Lemma authStateChanged_consistent user w :
  Consistent w -> Consistent (authStateChanged user w).
Proof.
  intros Hw. apply consistent_tracked in Hw as Ht.
  set (c := currentChannel (this w)) in Ht.
  unfold authStateChanged. destruct user as [u|].
  - set (w2 := showChatInterface u (onThis (set_currentUser (Some u)) w)).
    assert (H2 : TrackedAs c w2 /\ currentUser (this w2) = Some u /\
                 currentChannel (this w2) = c).
    { subst w2 c. destruct Ht as [Hok Hm]. unfold TrackedAs, messageListeners in *.
      open_world w. auto. }
    destruct H2 as (H2 & Hu2 & Hc2).
    destruct (loadMessages_tracked c w2) as (H3 & Hl3 & Hu3 & Hc3); [rewrite Hu2; eauto | exact H2 |].
    destruct (loadOnlineUsers_tracked _ _ H3) as (H4 & Hthis4).
    set (w4 := loadOnlineUsers (loadMessages w2)) in *.
    assert (H5 : sameCore w4 (updateUserStatus "online" w4)).
    { unfold updateUserStatus. destruct (currentUser (this w4)); [|apply sameCore_refl].
      open_world w4. repeat split. }
    eapply consistent_sameCore; [exact H5|].
    destruct H4 as [Hok Hm].
    split; [exact Hok | |].
    + rewrite Hm, Hthis4, Hc3. reflexivity.
    + rewrite Hthis4, Hu3, Hu2. split; eauto.
  - set (w2 := showAuthInterface (onThis (set_currentUser None) w)).
    assert (H2 : TrackedAs c w2 /\ currentUser (this w2) = None).
    { subst w2 c. destruct Ht as [Hok Hm]. unfold TrackedAs, messageListeners in *.
      open_world w. auto. }
    destruct H2 as (H2 & Hu2).
    destruct (clearMessageListener_tracked c (currentChannel (this (clearMessageListener w2))) w2 H2)
      as ([Hok Hm] & Hnone & Huser & _).
    split; [exact Hok | exact Hm |].
    rewrite Hnone, Huser, Hu2. split; intros [? H]; discriminate H.
Qed.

⁂

» YOUR OBJECTIVE
Each line from the top of the entries above through the line containing "Hthis4, Hc3. reflexivity." must be transcribed exactly, and no other line may appear.

» YOUR SOLUTION
Lemma authStateChanged_consistent user w :
  Consistent w -> Consistent (authStateChanged user w).
Proof.
  intros Hw. apply consistent_tracked in Hw as Ht.
  set (c := currentChannel (this w)) in Ht.
  unfold authStateChanged. destruct user as [u|].
  - set (w2 := showChatInterface u (onThis (set_currentUser (Some u)) w)).
    assert (H2 : TrackedAs c w2 /\ currentUser (this w2) = Some u /\
                 currentChannel (this w2) = c).
    { subst w2 c. destruct Ht as [Hok Hm]. unfold TrackedAs, messageListeners in *.
      open_world w. auto. }
    destruct H2 as (H2 & Hu2 & Hc2).
    destruct (loadMessages_tracked c w2) as (H3 & Hl3 & Hu3 & Hc3); [rewrite Hu2; eauto | exact H2 |].
    destruct (loadOnlineUsers_tracked _ _ H3) as (H4 & Hthis4).
    set (w4 := loadOnlineUsers (loadMessages w2)) in *.
    assert (H5 : sameCore w4 (updateUserStatus "online" w4)).
    { unfold updateUserStatus. destruct (currentUser (this w4)); [|apply sameCore_refl].
      open_world w4. repeat split. }
    eapply consistent_sameCore; [exact H5|].
    destruct H4 as [Hok Hm].
    split; [exact Hok | |].
    + rewrite Hm, Hthis4, Hc3. reflexivity.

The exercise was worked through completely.